Segment Open
(** ** Abstraction *)

Definition wf (b : t) : Prop := Forall (λ w, 0 ≤ w < 2 ^ 64) b.

(** Bit [pos] of the slice; false outside. *)
Definition bit (b : t) (pos : Z) : bool :=
  if bool_decide (0 ≤ pos) then
    match b !! Z.to_nat (pos / 64) with
    | Some w => Z.testbit w (pos mod 64)
    | None => false
    end
  else false.

Record repr (n : Z) (b : t) (X : gset Z) : Prop := {
  repr_wf : wf b;
  repr_len : length b = length (newBitset n);
  repr_bit : ∀ pos, bit b pos = true ↔ pos ∈ X;
  repr_range : ∀ pos, pos ∈ X → 0 ≤ pos < n;
}.

End bitset.

(** ** Words *)

(** A word is determined below bit 64; [word_bits] is how the bounds of the
    bit operations are proved. *)
Lemma word_high w i : 0 ≤ w < 2 ^ 64 → 64 ≤ i → Z.testbit w i = false.
Proof. intros Hw Hi. apply (Z.bounded_iff_bits_nonneg 64 w); lia. Qed.

Lemma word_bits w :
  0 ≤ w → (∀ i, 64 ≤ i → Z.testbit w i = false) → 0 ≤ w < 2 ^ 64.
Proof. intros Hw Hi. split; [done|]. apply Z.bounded_iff_bits_nonneg; [lia|done|done]. Qed.

Lemma testbit_one_shift m i : 0 ≤ m → Z.testbit (Z.shiftl 1 m) i = bool_decide (i = m).
Proof.
  intros Hm. destruct (decide (0 ≤ i)) as [Hi|Hi].
  - rewrite Z.shiftl_spec by lia. case_bool_decide as He.
    + subst. by rewrite Z.sub_diag.
    + destruct (decide (i - m < 0)); [by rewrite Z.testbit_neg_r by lia|].
      apply Z.bits_above_log2; simpl; lia.
  - rewrite Z.testbit_neg_r by lia. rewrite bool_decide_eq_false_2; [done|lia].
Qed.

Lemma word_lor_bound w m : 0 ≤ w < 2 ^ 64 → 0 ≤ m < 64 → 0 ≤ Z.lor w (Z.shiftl 1 m) < 2 ^ 64.
Proof.
  intros Hw Hm. apply word_bits.
  - apply Z.lor_nonneg; split; [lia|]. apply Z.shiftl_nonneg; lia.
  - intros i Hi. rewrite Z.lor_spec, word_high, testbit_one_shift by lia.
    rewrite bool_decide_eq_false_2; [done|lia].
Qed.

Lemma word_ldiff_bound w m : 0 ≤ w < 2 ^ 64 → 0 ≤ Z.ldiff w m < 2 ^ 64.
Proof.
  intros Hw. apply word_bits; [apply Z.ldiff_nonneg; lia|].
  intros i Hi. by rewrite Z.ldiff_spec, word_high.
Qed.

Lemma word_lxor_bound v w : 0 ≤ v < 2 ^ 64 → 0 ≤ w < 2 ^ 64 → 0 ≤ Z.lxor v w < 2 ^ 64.
Proof.
  intros Hv Hw. apply word_bits; [apply Z.lxor_nonneg; lia|].
  intros i Hi. by rewrite Z.lxor_spec, !word_high.
Qed.

Lemma land_one_shift w m : 0 ≤ m →
  negb (bool_decide (Z.land w (Z.shiftl 1 m) = 0)) = Z.testbit w m.
Proof.
  intros Hm. destruct (Z.testbit w m) eqn:Hb.
  - rewrite bool_decide_eq_false_2; [done|]. intros H0.
    apply (f_equal (λ z, Z.testbit z m)) in H0.
    rewrite Z.land_spec, testbit_one_shift, bool_decide_eq_true_2, Hb, Z.bits_0 in H0 by done.
    done.
  - rewrite bool_decide_eq_true_2; [done|]. apply Z.bits_inj'. intros i Hi.
    rewrite Z.land_spec, testbit_one_shift, Z.bits_0 by done.
    case_bool_decide; subst; [by rewrite Hb|by rewrite andb_false_r].
Qed.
Segment Closed
■ ASSIGNMENT ■
Out of the preceding entries, pull each line that contains the word "destruct".

■ REPLY ■
  intros Hm. destruct (decide (0 ≤ i)) as [Hi|Hi].
    + destruct (decide (i - m < 0)); [by rewrite Z.testbit_neg_r by lia|].
  intros Hm. destruct (Z.testbit w m) eqn:Hb.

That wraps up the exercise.